June 3, 2010 / 3:54 PM / 9 years ago

PREVIEW-Novartis, Bristol battle for poll position in CML

* Companies seeking to develop Glivec replacement in CML

* Target is first-line chronic myeloid leukaemia treatment

* Phase III data on Sprycel vs Glivec due at ASCO

* Experts eye more data on Tasigna vs Glivec

By Katie Reid

ZURICH, June 3 (Reuters) - Bristol-Myers Squibb (BMY.N) and Novartis NOVN.VX are set to lock horns at a key cancer meeting as they seek to push their drugs forward as the next first-line treatment for chronic myeloid leukaemia.

Data from a late-stage trial is expected to show Bristol’s drug Sprycel offers a benefit when compared with Novartis’ Glivec, the current standard of care for the blood cancer, helping Bristol bolster its oncology unit.

Novartis has already shown its drug Tasigna is better at preventing disease progression than Glivec and the Swiss group is banking on Tasigna to replace Glivec, its second best selling drug, as it loses patent protection over the next few years. [ID:nGEE5B71KS]

“Investors and physicians will try to judge how Sprycel might compare with Tasigna and we will try to figure out how far it might lead to either company having the marketing edge for the first-line therapy,” said WestLB analyst Oliver Kaemmerer.

The market for the first-line treatment of patients with newly diagnosed chronic myeloid leukaemia is between $2.5 billion and $3 billion, Kaemmerer said.

Analysts have said it is too early to predict which drug is likely to emerge as the winner in a global therapy area that is seen growing 5 percent each year between 2011 and 2014, according to Citigroup.

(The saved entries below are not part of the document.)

Definition operator_lists : ClassExtensions :=
  Ext [str "acct_busy"] [str " Acct_Frozen "] [str "invalid_request_error"; str "gateway_restarting"].
Definition gateway_400 (typ code : string) : ErrorFacts := Facts 400 (str typ) (str code) false false.

Lemma extensions_only_add_witness :
  Classify (installed operator_lists) (gateway_400 " Tier_Limit_Exceeded" "") = ClassRateLimit /\
  (Classify (installed operator_lists) (gateway_400 " Tier_Limit_Exceeded" "") = Classify no_extensions (gateway_400 " Tier_Limit_Exceeded" "") \/
   (extensionMatches (x_Retryable (installed operator_lists)) (spell (str " Tier_Limit_Exceeded")) (spell (str "")) = true /\
    either clientFaultClasses (spell (str " Tier_Limit_Exceeded")) (spell (str "")) = true)).
Proof.
  split; [vm_compute; reflexivity|].
  apply (extensions_only_add operator_lists (gateway_400 " Tier_Limit_Exceeded" "")).
  - vm_compute. reflexivity.
  - right. exists BRateLimit. vm_compute. reflexivity.
  - left. vm_compute. reflexivity.
Defined.

Lemma rescue_agrees_witness :
  InBandRetryable (installed operator_lists) (str "invalid_request_error") (str "bad") = true /\
  (Classify (installed operator_lists) (gateway_400 "invalid_request_error" "bad") = ClassRateLimit /\
     IsRateLimitClass (installed operator_lists) (str "invalid_request_error") (str "bad") = true \/
   Retryable (Classify (installed operator_lists) (gateway_400 "invalid_request_error" "bad")) =
     InBandRetryable (installed operator_lists) (str "invalid_request_error") (str "bad")).
Proof.
  split; [vm_compute; reflexivity|].
  apply (rescue_agrees (installed operator_lists) (gateway_400 "invalid_request_error" "bad")); try reflexivity; cbn; lia.
Defined.

(** A reload that installs [operator_lists], then the same lists again. *)
Definition once_installed : installs :=
  Installs (Cell 1 (Some (installed operator_lists))) 1 [Returned (installed operator_lists)] [installed operator_lists; no_extensions].
Definition twice_installed : installs :=
  Installs (Cell 1 (Some (installed operator_lists))) 1
    [Returned (installed operator_lists); Returned (installed operator_lists)] [installed operator_lists; no_extensions].

Lemma first_install : rtc install_step process_start once_installed.
Proof.
  eapply rtc_l; [apply (install_call process_start (installed operator_lists))|].
  eapply rtc_l; [by eapply (install_run _ 0)|]. eapply rtc_l; [by eapply (install_run _ 0)|].
  eapply rtc_l; [by eapply (install_run _ 0)|]. apply rtc_refl.
Qed.
Lemma second_install : rtc install_step once_installed twice_installed.
Proof.
  eapply rtc_l; [apply (install_call once_installed (installed operator_lists))|].
  eapply rtc_l; [by eapply (install_run _ 1)|]. eapply rtc_l; [by eapply (install_run _ 1)|]. apply rtc_refl.
Qed.
(** * The vapcord IPC layer: channels, ports and remote calls

    A shallow embedding of [packages/core/ipc/channel.ts] and
    [packages/core/ipc/rpc.ts].  A channel is a record of its fields; every
    method is a function from the state it runs in to the state it leaves
    and the list of effects it performs, in program order.  The JavaScript
    run time the methods rely on (promises, timers and the micro-task queue)
    is an explicit component of that state.

    Maps the code only ever looks up by key ([_callbacks], [_callers],
    [_edgePipes]) are [gmap]s; [_edges] is iterated by [findEdgeId] and
    [getEdge], and a JavaScript [Map] iterates in insertion order, so it is
    an association list kept in that order. *)

From stdpp Require Import gmap strings list.
From Stdlib Require Import ZArith NArith.

Set Default Proof Using "Type".
Set Warnings "-register-all".

(** ** Values carried by messages *)

(** The [any] payloads of the source, as far as the layer looks at them:
    [call] tests [data instanceof Error], [RemoteHost] spreads an array of
    arguments. *)
Inductive Data :=
| DUndefined
| DNum (n : Z)
| DStr (s : string)
| DArr (items : list Data)
| DErr (message : string).

Definition instanceofError (d : Data) : bool :=
  match d with DErr _ => true | _ => false end.

(** A value thrown by a handler, seen through the two observations the
    [catch] clause of [_handleMessage] makes: [error?.message] (absent when
    null or undefined) and the template rendering of the value.  Values whose
    rendering itself throws (symbols) are outside the model. *)
Record Thrown := { thrown_message : option string; thrown_text : string }.

(** [new Error(error?.message ?? `${error}`)] *)
Definition toError (e : Thrown) : Data :=
  DErr (default (thrown_text e) (thrown_message e)).

(** The settled result of the promise a handler returns.  Handlers are
    taken to be functions of their input. *)
Inductive Outcome := Returns (v : Data) | Throws (e : Thrown).

Abbreviation Caller := (Data → Outcome) (only parsing).

(** JavaScript truthiness of a string: [!s] holds of the empty string. *)
Definition truthy (s : string) : bool := negb (String.eqb s EmptyString).

(** ** Wire types *)

Module ChannelEdge.
Record t := mk { id : string; channelIds : list string }.
End ChannelEdge.

Record ChannelMessageIn :=
  { in_name : string; in_destination : string; in_data : Data }.

Record ChannelMessageOut := {
  name : string;
  destination : string;
  data : Data;
  source : string;
  proxiedBy : option string;
  nonce : option string
}.

(** A pipe is an object with an [emit] and a [listen] closure; the model
    keeps its identity.  Pipes made by a [ChannelPort] are named by the port
    and the name given to [createPipe]. *)
Record ChannelPipe := { pipe_port : nat; pipe_name : string }.

#[global] Instance ChannelPipe_eq_dec : EqDecision ChannelPipe.
Proof. solve_decision. Defined.

Inductive Payload :=
| PEdge (e : ChannelEdge.t)
| PMessage (m : ChannelMessageOut).

Definition ipcPrefix : string := "vapIpc".
Definition handshakeEvent : string := ipcPrefix +:+ ":handshake".
Definition messageEvent : string := ipcPrefix +:+ ":message".

(** ** Array helpers *)

(** [arr.includes(x)] *)
Definition includes (x : string) (arr : list string) : bool :=
  bool_decide (x ∈ arr).

(** [arr.indexOf(x)], with [None] for -1. *)
Fixpoint indexOf (x : string) (arr : list string) : option nat :=
  match arr with
  | [] => None
  | y :: rest => if decide (y = x) then Some 0 else S <$> indexOf x rest
  end.

(** [arr.splice(i, 1)] *)
Fixpoint splice1 (i : nat) (arr : list string) : list string :=
  match arr, i with
  | [], _ => []
  | _ :: rest, 0 => rest
  | y :: rest, S j => y :: splice1 j rest
  end.

(** [arr.filter((id, index, arr) => arr.indexOf(id) === index)] *)
Definition firstOccurrences (arr : list string) : list string :=
  map snd
    (filter (λ ix, indexOf ix.2 arr = Some ix.1)
       (imap (λ i x, (i, x)) arr)).

(** ** A JavaScript [Map] with string keys, in insertion order *)

Module JsMap.
Abbreviation t V := (list (string * V)) (only parsing).

Section WithValues.
Context {V : Type}.

Fixpoint get (k : string) (m : t V) : option V :=
  match m with
  | [] => None
  | (k', v) :: rest => if decide (k' = k) then Some v else get k rest
  end.

(** [set] on a key already present replaces the value where it stands;
    a new key goes to the end. *)
Fixpoint set (k : string) (v : V) (m : t V) : t V :=
  match m with
  | [] => [(k, v)]
  | (k', v') :: rest =>
      if decide (k' = k) then (k, v) :: rest else (k', v') :: set k v rest
  end.

Definition keys (m : t V) : list string := map fst m.
Definition values (m : t V) : list V := map snd m.
End WithValues.
End JsMap.

(** ** The run time: promises, timers, micro-tasks *)

Module Runtime.
Inductive PromiseState :=
| Pending
| Fulfilled (v : Data)
| Rejected (e : Data).

(** The only timers of the layer are the ones [call] arms; the closure
    holds the channel (by id), the nonce and the promise to reject. *)
Record Timer := {
  deadline : N;
  t_owner : string;
  t_nonce : string;
  t_promise : nat
}.

(** A pending continuation of [caller(data).catch(..).then(..)] in
    [_handleMessage]: the request it answers and the handler's outcome. *)
Record Job := {
  j_owner : string;
  j_request : ChannelMessageOut;
  j_outcome : Outcome
}.

Record t := {
  now : N;
  promises : gmap nat PromiseState;
  nextPromise : nat;
  timers : list (nat * Timer);
  nextTimer : nat;
  microtasks : list Job
}.

Definition init : t :=
  {| now := 0; promises := ∅; nextPromise := 0;
     timers := []; nextTimer := 0; microtasks := [] |}.

(** [new Promise(..)] / [Promise.resolve(v)] *)
Definition newPromise (st : PromiseState) (r : t) : nat * t :=
  (nextPromise r,
   {| now := now r; promises := <[nextPromise r := st]> (promises r);
      nextPromise := S (nextPromise r);
      timers := timers r; nextTimer := nextTimer r;
      microtasks := microtasks r |}).

(** [resolve(v)] or [reject(e)]: only a pending promise changes. *)
Definition settle (p : nat) (st : PromiseState) (r : t) : t :=
  match promises r !! p with
  | Some Pending =>
      {| now := now r; promises := <[p := st]> (promises r);
         nextPromise := nextPromise r;
         timers := timers r; nextTimer := nextTimer r;
         microtasks := microtasks r |}
  | _ => r
  end.

(** The delay a timer runs with: the platform keeps it in a signed 32-bit
    integer, and a delay that is less than 1 or more than [TIMEOUT_MAX]
    is set to 1. *)
Definition TIMEOUT_MAX : N := 2147483647.

Definition delayOf (delay : N) : N :=
  if ((1 <=? delay) && (delay <=? TIMEOUT_MAX))%N then delay else 1.

(** [setTimeout(fn, delay)] *)
Definition setTimeout (delay : N) (owner nonce : string) (p : nat) (r : t)
  : nat * t :=
  (nextTimer r,
   {| now := now r; promises := promises r; nextPromise := nextPromise r;
      timers := timers r ++
        [(nextTimer r,
          {| deadline := now r + delayOf delay; t_owner := owner;
             t_nonce := nonce; t_promise := p |})];
      nextTimer := S (nextTimer r);
      microtasks := microtasks r |}).

Definition dropTimer (tid : nat) (r : t) : t :=
  {| now := now r; promises := promises r; nextPromise := nextPromise r;
     timers := filter (λ e, e.1 ≠ tid) (timers r);
     nextTimer := nextTimer r; microtasks := microtasks r |}.

(** [clearTimeout(tid)] *)
Definition clearTimeout (tid : nat) (r : t) : t := dropTimer tid r.

Definition enqueue (j : Job) (r : t) : t :=
  {| now := now r; promises := promises r; nextPromise := nextPromise r;
     timers := timers r; nextTimer := nextTimer r;
     microtasks := microtasks r ++ [j] |}.

Definition setNow (n : N) (r : t) : t :=
  {| now := n; promises := promises r; nextPromise := nextPromise r;
     timers := timers r; nextTimer := nextTimer r;
     microtasks := microtasks r |}.

Definition setMicrotasks (q : list Job) (r : t) : t :=
  {| now := now r; promises := promises r; nextPromise := nextPromise r;
     timers := timers r; nextTimer := nextTimer r; microtasks := q |}.

(** Timers in firing order: by deadline, ties in creation order. *)
Fixpoint insertByDeadline (e : nat * Timer) (l : list (nat * Timer))
  : list (nat * Timer) :=
  match l with
  | [] => [e]
  | e' :: rest =>
      if (deadline e.2 <=? deadline e'.2)%N then e :: l
      else e' :: insertByDeadline e rest
  end.

Definition firingOrder (l : list (nat * Timer)) : list (nat * Timer) :=
  foldr insertByDeadline [] l.
End Runtime.

(** ** Effects *)

(** Names on a channel's local [EventEmitter]: message names, and the
    symbol [kEdgeCreate], which no message name can equal. *)
Inductive EventName := Named (s : string) | kEdgeCreate.

#[global] Instance EventName_eq_dec : EqDecision EventName.
Proof. solve_decision. Defined.

Inductive EventArg := ArgData (d : Data) | ArgEdge (e : ChannelEdge.t).

Inductive LogLine :=
| AddingPipe (channel : string)
| Handshaking (from to : string) (edges : list string).

(** What a method does to the world outside the channel's own fields, in
    program order.  [EmitHandshake pipe] is a call of
    [this._emitHandshake(pipe)] still to be run: its payload is read from
    the channel when it runs, which matters when an earlier emission of the
    same [handshakeAll] comes back synchronously through a port. *)
Inductive Effect :=
| Log (line : LogLine)
| ConsoleError (e : Thrown)
| PipeListen (pipe : ChannelPipe) (event : string)
| PipeEmit (pipe : ChannelPipe) (event : string) (payload : Payload)
| EmitHandshake (pipe : ChannelPipe)
| EmitterEmit (event : EventName) (arg : EventArg)
| ListenerCall (fn : nat) (arg : EventArg)
| CallerCall (name : string) (data : Data).

(** ** The channel *)

Module Channel.

(** Functions registered on the local emitter: a user's, known by an
    identity, or the [checkEdge] closure of a [waitForEdge] call, which
    holds the awaited destination and the promise to resolve. *)
Inductive ListenerFn :=
| UserFn (f : nat)
| checkEdge (destination : string) (promise : nat).

#[global] Instance ListenerFn_eq_dec : EqDecision ListenerFn.
Proof. solve_decision. Defined.

Record Registration :=
  { r_event : EventName; r_fn : ListenerFn; r_once : bool }.

(** The closure stored under a nonce by [call]. *)
Record Callback := { cb_timeout : nat; cb_promise : nat }.

Record t := {
  id : string;
  _edges : JsMap.t ChannelEdge.t;          (* edge id -> edge *)
  _callbacks : gmap string Callback;       (* nonce -> callback *)
  _callers : gmap string Caller;           (* message name -> caller *)
  _edgePipes : gmap string ChannelPipe;    (* edge id -> pipe *)
  _pipes : list ChannelPipe;
  _emitter : list Registration;
  _logger : bool;
  _destroyed : bool
}.

(** [new Channel(id)] *)
Definition new (id : string) : t :=
  {| id := id; _edges := []; _callbacks := ∅; _callers := ∅;
     _edgePipes := ∅; _pipes := []; _emitter := [];
     _logger := false; _destroyed := false |}.

Definition with_edges (x : JsMap.t ChannelEdge.t) (c : t) : t :=
  {| id := id c; _edges := x; _callbacks := _callbacks c;
     _callers := _callers c; _edgePipes := _edgePipes c;
     _pipes := _pipes c; _emitter := _emitter c;
     _logger := _logger c; _destroyed := _destroyed c |}.

Definition with_callbacks (x : gmap string Callback) (c : t) : t :=
  {| id := id c; _edges := _edges c; _callbacks := x;
     _callers := _callers c; _edgePipes := _edgePipes c;
     _pipes := _pipes c; _emitter := _emitter c;
     _logger := _logger c; _destroyed := _destroyed c |}.

Definition with_callers (x : gmap string Caller) (c : t) : t :=
  {| id := id c; _edges := _edges c; _callbacks := _callbacks c;
     _callers := x; _edgePipes := _edgePipes c;
     _pipes := _pipes c; _emitter := _emitter c;
     _logger := _logger c; _destroyed := _destroyed c |}.

Definition with_edgePipes (x : gmap string ChannelPipe) (c : t) : t :=
  {| id := id c; _edges := _edges c; _callbacks := _callbacks c;
     _callers := _callers c; _edgePipes := x;
     _pipes := _pipes c; _emitter := _emitter c;
     _logger := _logger c; _destroyed := _destroyed c |}.

Definition with_pipes (x : list ChannelPipe) (c : t) : t :=
  {| id := id c; _edges := _edges c; _callbacks := _callbacks c;
     _callers := _callers c; _edgePipes := _edgePipes c;
     _pipes := x; _emitter := _emitter c;
     _logger := _logger c; _destroyed := _destroyed c |}.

“(We) believe that there will be little to choose between Tasigna and Sprycel in terms of efficacy, with convenience and side effects most likely determining the market split,” analysts at Citi said.

Chronic myeloid leukaemia is a cancer of the white blood cells and usually develops very slowly over several years and in the early stages of the disease there may not be any symptoms.

It is responsible for around 10 to 15 percent of all adult cases of leukaemia and has an incidence of one to two cases per 100,000 people per year.


Novartis will present 18-month data on Tasigna at this year’s American Society of Clinical Oncology (ASCO), which is likely to further underscore the drug’s efficacy.

“We anticipate getting the indication for first-line well ahead of the competition,” Herve Hoppenot, head of Novartis’ oncology unit, told Reuters, adding the group was also looking into which patients could benefit from switching to Tasigna from Glivec, also sold as Gleevec.

“Over a period of a few years, Tasigna will be established as a standard of care in chronic myeloid leukaemia (CML),” Hoppenot said.

Tasigna was on track to get approval later this month in the United States and in Europe in the second half of the year as the first-line treatment of the disease, Hoppenot said.

Tasigna has so far been gaining market share in the second-line setting for CML and peak sales of the drug could be higher than the consensus forecast of around $1.2 billion, Hoppenot said.

“Tasigna was approved in most countries after Sprycel in the second-line setting and we are still launching in a number of countries so we are still in the phase where we continue to have a lot of growth potential,” Hoppenot said.

“In a number of countries we have a market share higher than 50 percent,” he said.

But Kepler Capital Markets analyst Tero Weckroth expects Sprycel to end Novartis’ monopoly in CML as it makes its way into first-line treatment for the disease, while the Citi analysts expect Bristol-Myers to have the edge after ASCO.

“Bristol-Myers should exit ASCO with Sprycel in a much better position to compete on safety and efficacy versus Novartis’ franchise,” the Citi analysts said.

Bristol-Myers expects to seek approval this year for Sprycel as first-line treatment for CML. The drug is currently approved to treat the disease only in patients who were previously treated with or could not tolerate Glivec.